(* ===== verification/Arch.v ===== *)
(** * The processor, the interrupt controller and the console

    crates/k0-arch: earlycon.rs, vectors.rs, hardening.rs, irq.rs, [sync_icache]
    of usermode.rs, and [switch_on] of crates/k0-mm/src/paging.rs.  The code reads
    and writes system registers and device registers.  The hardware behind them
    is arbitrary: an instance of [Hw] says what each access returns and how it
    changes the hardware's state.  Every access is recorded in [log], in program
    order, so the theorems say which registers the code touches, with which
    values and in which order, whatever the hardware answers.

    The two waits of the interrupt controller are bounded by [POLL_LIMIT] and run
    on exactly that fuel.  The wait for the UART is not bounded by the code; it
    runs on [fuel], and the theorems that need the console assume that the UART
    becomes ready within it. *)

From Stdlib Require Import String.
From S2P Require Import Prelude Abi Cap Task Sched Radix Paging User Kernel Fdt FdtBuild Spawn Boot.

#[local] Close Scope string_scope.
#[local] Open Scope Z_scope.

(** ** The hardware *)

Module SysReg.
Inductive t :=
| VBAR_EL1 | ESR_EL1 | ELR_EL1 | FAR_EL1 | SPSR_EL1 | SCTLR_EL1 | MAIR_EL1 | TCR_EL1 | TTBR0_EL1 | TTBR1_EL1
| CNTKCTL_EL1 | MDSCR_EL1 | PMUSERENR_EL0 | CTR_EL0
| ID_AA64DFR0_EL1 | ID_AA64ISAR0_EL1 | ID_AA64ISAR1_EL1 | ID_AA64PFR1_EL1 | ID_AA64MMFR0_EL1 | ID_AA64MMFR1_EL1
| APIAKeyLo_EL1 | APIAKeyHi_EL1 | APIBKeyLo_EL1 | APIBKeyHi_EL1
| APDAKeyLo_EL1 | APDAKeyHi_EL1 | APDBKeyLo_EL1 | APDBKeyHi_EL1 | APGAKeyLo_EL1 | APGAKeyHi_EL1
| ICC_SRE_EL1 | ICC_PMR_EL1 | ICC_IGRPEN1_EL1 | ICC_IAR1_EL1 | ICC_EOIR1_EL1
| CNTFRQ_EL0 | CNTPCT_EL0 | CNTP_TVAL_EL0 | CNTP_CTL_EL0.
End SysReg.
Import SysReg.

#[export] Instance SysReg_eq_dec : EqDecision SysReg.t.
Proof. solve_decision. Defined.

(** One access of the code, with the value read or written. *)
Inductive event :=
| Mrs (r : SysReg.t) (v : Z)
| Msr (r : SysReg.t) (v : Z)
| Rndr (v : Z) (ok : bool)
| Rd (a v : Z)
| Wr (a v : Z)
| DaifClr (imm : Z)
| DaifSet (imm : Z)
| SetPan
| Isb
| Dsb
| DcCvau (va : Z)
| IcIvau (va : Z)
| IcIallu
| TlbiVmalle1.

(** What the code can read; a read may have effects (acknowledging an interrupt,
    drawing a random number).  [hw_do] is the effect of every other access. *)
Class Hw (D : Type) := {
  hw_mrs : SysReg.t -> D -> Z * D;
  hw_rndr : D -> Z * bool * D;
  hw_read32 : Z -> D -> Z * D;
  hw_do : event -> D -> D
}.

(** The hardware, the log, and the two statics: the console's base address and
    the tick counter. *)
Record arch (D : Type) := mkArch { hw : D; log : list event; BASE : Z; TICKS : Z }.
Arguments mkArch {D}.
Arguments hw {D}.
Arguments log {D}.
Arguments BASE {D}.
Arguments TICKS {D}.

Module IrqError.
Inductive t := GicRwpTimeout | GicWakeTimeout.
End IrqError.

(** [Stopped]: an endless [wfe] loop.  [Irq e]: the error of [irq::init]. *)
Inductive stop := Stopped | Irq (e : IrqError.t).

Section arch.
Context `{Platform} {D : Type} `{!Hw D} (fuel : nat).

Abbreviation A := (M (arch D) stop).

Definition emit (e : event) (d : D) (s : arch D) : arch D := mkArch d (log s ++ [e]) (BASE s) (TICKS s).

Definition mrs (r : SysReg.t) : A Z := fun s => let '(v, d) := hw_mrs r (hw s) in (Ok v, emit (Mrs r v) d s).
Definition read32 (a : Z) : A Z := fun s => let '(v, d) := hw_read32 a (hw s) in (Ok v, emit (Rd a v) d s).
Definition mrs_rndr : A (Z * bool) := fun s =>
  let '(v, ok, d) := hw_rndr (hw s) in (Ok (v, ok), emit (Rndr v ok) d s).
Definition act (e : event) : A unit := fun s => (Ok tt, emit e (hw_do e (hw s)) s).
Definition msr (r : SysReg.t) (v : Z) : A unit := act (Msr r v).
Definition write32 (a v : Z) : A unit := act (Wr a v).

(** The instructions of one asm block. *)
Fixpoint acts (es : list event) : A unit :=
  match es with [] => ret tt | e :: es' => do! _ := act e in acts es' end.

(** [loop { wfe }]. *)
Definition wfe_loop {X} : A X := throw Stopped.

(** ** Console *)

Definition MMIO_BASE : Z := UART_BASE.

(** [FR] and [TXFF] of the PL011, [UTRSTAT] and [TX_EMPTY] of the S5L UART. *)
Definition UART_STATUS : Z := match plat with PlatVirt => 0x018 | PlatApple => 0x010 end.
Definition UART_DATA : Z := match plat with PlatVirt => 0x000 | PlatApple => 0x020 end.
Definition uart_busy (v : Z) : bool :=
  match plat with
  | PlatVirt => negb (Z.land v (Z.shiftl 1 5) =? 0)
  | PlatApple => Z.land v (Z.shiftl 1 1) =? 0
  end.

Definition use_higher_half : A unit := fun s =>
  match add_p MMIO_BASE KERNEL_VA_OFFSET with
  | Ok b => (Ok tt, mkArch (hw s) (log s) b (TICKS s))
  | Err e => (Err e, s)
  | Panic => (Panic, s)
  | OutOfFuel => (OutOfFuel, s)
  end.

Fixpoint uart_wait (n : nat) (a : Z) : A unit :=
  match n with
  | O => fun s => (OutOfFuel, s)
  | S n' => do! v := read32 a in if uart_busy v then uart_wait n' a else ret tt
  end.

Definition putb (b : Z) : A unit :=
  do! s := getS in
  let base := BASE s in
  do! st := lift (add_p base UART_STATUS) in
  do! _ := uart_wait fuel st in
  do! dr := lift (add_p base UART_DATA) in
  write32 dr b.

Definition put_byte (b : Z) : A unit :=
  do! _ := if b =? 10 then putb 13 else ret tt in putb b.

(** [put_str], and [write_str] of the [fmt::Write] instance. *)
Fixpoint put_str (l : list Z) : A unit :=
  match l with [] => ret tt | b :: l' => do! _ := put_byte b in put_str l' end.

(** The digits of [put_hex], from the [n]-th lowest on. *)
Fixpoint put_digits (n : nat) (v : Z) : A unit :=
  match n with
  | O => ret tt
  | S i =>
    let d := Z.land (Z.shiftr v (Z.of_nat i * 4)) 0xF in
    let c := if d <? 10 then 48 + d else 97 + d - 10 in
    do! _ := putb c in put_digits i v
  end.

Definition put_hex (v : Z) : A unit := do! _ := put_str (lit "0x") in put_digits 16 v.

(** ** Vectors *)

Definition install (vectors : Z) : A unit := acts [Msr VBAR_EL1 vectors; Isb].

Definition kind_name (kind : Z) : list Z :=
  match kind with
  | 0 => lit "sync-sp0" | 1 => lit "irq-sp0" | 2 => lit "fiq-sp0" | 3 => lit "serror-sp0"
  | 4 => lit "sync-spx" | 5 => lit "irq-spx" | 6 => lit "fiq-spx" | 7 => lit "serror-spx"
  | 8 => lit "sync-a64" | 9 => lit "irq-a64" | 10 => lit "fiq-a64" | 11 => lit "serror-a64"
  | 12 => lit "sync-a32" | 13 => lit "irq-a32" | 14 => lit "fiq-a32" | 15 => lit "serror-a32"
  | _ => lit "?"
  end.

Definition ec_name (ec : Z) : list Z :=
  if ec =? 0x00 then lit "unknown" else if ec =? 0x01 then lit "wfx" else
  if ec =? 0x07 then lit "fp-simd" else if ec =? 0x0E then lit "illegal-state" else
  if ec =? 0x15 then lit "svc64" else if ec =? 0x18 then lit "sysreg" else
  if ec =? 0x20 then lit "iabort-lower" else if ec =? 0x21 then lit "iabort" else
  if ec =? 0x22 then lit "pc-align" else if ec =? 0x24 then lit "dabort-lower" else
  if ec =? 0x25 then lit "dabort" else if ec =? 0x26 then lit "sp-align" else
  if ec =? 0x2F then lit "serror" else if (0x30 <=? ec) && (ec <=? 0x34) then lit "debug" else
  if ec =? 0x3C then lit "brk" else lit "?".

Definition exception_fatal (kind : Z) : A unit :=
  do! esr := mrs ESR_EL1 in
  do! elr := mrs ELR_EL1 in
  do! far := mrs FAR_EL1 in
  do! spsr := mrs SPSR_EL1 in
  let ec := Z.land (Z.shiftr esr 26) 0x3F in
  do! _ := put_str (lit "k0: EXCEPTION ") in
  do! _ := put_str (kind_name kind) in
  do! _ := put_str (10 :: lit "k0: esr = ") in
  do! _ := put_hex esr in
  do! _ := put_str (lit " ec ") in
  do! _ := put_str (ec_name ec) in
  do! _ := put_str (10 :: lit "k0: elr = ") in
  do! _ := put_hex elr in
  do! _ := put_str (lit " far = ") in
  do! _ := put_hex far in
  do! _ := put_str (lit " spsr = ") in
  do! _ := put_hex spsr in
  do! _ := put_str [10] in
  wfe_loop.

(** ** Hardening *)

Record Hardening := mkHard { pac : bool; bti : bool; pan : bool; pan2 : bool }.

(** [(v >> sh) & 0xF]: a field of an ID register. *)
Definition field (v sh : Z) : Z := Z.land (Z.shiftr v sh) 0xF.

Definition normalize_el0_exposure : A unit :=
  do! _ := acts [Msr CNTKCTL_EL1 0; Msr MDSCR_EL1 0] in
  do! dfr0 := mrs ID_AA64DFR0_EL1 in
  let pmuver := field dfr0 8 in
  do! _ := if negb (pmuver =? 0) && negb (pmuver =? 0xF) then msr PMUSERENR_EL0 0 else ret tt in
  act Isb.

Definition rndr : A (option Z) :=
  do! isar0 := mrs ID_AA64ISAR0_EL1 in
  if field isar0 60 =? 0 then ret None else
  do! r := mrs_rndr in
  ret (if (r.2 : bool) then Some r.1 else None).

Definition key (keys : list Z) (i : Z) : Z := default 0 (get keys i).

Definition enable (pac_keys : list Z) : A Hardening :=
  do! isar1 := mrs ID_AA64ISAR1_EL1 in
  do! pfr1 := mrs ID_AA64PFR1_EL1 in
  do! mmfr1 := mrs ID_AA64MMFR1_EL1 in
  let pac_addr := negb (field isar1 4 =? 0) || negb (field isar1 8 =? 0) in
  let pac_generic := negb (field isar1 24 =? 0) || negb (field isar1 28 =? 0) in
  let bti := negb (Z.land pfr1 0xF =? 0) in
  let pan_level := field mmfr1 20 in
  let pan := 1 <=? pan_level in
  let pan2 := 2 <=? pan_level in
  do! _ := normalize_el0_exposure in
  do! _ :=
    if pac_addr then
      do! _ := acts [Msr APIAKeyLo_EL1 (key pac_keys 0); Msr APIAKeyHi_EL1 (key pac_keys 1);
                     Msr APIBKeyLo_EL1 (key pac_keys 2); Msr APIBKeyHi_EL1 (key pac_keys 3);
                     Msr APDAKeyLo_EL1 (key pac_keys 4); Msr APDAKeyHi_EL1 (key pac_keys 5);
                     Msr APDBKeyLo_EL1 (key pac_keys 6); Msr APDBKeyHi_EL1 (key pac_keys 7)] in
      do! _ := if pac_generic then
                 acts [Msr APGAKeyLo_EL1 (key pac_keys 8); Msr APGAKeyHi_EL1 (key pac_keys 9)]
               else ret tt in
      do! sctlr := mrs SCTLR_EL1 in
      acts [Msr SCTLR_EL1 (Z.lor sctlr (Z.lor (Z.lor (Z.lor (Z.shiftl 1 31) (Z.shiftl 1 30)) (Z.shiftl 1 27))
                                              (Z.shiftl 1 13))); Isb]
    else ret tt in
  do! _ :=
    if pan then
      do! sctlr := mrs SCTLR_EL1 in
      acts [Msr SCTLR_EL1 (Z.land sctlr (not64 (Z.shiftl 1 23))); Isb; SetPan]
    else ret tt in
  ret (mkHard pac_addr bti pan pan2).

• **WORK INSTRUCTION**: Print exactly the lines above, between the one holding "(** ** The hardware *)" and the one holding "APIBKeyLo_EL1 | APIBKeyHi_EL1", inclusive, and nothing besides.

• **ANSWER BELOW**:
(** ** The hardware *)

Module SysReg.
Inductive t :=
| VBAR_EL1 | ESR_EL1 | ELR_EL1 | FAR_EL1 | SPSR_EL1 | SCTLR_EL1 | MAIR_EL1 | TCR_EL1 | TTBR0_EL1 | TTBR1_EL1
| CNTKCTL_EL1 | MDSCR_EL1 | PMUSERENR_EL0 | CTR_EL0
| ID_AA64DFR0_EL1 | ID_AA64ISAR0_EL1 | ID_AA64ISAR1_EL1 | ID_AA64PFR1_EL1 | ID_AA64MMFR0_EL1 | ID_AA64MMFR1_EL1
| APIAKeyLo_EL1 | APIAKeyHi_EL1 | APIBKeyLo_EL1 | APIBKeyHi_EL1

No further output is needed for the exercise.